Figure out the number of lines in the data that hold the string "Require". Reply with that figure only.

[Records supplied]:
******

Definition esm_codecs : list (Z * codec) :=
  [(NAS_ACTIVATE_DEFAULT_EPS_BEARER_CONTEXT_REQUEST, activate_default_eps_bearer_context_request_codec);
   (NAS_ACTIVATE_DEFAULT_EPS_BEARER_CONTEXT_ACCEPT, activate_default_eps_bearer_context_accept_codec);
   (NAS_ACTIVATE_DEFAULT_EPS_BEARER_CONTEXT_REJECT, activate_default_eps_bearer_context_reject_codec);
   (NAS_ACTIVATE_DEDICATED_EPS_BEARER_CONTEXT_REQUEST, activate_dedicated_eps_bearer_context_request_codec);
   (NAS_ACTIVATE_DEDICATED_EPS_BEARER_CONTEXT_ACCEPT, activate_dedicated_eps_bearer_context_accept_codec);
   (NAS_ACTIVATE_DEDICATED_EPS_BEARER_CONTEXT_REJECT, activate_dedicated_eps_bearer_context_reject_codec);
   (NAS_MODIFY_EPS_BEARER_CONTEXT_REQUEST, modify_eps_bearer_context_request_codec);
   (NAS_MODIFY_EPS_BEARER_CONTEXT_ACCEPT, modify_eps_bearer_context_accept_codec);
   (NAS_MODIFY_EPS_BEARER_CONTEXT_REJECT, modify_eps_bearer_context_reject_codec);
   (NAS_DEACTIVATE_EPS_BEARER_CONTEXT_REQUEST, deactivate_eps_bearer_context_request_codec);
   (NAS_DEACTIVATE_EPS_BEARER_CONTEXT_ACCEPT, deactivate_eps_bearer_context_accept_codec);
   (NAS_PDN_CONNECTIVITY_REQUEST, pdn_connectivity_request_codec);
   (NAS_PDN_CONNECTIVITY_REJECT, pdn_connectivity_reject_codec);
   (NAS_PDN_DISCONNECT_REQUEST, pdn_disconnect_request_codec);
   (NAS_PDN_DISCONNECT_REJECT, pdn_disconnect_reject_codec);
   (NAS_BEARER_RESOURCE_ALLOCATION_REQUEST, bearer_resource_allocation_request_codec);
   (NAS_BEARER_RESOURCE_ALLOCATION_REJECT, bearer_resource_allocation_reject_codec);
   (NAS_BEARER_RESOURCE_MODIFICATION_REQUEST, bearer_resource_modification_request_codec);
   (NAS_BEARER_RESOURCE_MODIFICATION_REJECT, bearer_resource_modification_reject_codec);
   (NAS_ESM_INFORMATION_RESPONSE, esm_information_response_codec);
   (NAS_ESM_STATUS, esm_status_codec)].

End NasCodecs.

******

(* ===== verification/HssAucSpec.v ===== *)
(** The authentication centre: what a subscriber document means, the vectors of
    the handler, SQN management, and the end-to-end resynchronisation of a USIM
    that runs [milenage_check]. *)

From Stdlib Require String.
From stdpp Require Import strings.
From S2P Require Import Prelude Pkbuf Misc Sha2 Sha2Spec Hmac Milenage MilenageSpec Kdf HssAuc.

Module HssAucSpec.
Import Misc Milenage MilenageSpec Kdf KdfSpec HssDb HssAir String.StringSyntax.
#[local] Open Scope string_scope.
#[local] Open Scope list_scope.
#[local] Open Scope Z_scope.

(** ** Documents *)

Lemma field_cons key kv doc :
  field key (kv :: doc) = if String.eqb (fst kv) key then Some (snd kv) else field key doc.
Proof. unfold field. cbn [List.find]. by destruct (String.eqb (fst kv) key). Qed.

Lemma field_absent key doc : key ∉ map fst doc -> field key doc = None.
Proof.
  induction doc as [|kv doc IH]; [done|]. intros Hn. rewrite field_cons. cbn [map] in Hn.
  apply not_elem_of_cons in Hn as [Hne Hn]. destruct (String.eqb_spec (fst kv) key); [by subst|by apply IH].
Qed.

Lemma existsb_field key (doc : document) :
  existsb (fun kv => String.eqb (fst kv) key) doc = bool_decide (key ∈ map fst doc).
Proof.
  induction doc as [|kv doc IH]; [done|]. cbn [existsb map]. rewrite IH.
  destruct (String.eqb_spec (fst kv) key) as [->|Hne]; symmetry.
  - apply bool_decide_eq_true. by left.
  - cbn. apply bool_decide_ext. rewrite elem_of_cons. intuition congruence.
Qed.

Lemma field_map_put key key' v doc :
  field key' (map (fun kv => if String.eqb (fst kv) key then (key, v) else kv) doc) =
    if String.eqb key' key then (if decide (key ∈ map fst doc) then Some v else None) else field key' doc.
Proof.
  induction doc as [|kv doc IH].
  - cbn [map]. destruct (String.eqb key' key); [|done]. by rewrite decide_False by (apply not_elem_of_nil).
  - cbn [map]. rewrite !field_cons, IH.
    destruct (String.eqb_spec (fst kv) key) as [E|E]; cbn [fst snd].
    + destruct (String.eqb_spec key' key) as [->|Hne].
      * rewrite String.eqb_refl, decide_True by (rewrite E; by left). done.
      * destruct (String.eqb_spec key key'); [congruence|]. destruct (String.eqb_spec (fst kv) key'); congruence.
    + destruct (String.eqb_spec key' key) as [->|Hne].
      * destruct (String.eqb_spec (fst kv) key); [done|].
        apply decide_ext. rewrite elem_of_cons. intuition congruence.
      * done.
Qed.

******

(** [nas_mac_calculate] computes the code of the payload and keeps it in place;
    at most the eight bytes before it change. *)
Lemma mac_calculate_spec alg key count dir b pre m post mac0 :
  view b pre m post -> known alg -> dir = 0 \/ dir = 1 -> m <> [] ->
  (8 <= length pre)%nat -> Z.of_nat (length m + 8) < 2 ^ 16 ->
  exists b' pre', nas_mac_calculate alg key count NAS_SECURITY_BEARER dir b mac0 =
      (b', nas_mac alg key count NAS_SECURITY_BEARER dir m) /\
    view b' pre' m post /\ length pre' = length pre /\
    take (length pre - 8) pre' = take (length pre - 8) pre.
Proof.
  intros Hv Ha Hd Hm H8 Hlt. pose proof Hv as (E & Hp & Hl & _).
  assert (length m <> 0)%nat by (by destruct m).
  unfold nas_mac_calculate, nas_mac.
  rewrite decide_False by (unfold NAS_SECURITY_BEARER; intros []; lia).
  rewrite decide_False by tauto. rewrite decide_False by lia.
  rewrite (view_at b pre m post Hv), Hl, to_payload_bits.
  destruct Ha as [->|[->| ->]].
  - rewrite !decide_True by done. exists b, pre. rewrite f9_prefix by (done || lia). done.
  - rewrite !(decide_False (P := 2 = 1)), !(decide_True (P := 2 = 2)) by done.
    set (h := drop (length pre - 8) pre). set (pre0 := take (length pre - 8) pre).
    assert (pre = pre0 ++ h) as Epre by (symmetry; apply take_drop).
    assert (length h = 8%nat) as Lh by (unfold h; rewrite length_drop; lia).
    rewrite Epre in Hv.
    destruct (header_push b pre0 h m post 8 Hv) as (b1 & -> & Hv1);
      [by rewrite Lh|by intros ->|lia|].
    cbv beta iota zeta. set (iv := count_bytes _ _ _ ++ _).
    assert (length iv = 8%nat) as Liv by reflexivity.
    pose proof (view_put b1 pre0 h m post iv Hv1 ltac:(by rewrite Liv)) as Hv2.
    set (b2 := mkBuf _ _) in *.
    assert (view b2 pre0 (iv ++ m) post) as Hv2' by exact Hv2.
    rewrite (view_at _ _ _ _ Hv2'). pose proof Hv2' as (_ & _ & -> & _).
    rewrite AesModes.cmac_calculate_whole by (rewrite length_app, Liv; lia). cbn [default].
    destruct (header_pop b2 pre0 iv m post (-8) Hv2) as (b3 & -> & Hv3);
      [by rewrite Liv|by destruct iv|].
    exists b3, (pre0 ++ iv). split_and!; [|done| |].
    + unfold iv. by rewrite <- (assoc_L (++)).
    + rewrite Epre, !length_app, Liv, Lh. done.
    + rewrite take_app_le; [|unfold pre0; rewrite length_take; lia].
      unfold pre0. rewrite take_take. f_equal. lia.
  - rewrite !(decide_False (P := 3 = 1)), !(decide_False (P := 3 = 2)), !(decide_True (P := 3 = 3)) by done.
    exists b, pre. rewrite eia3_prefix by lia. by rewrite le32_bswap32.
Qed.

******

[Your solution]: 3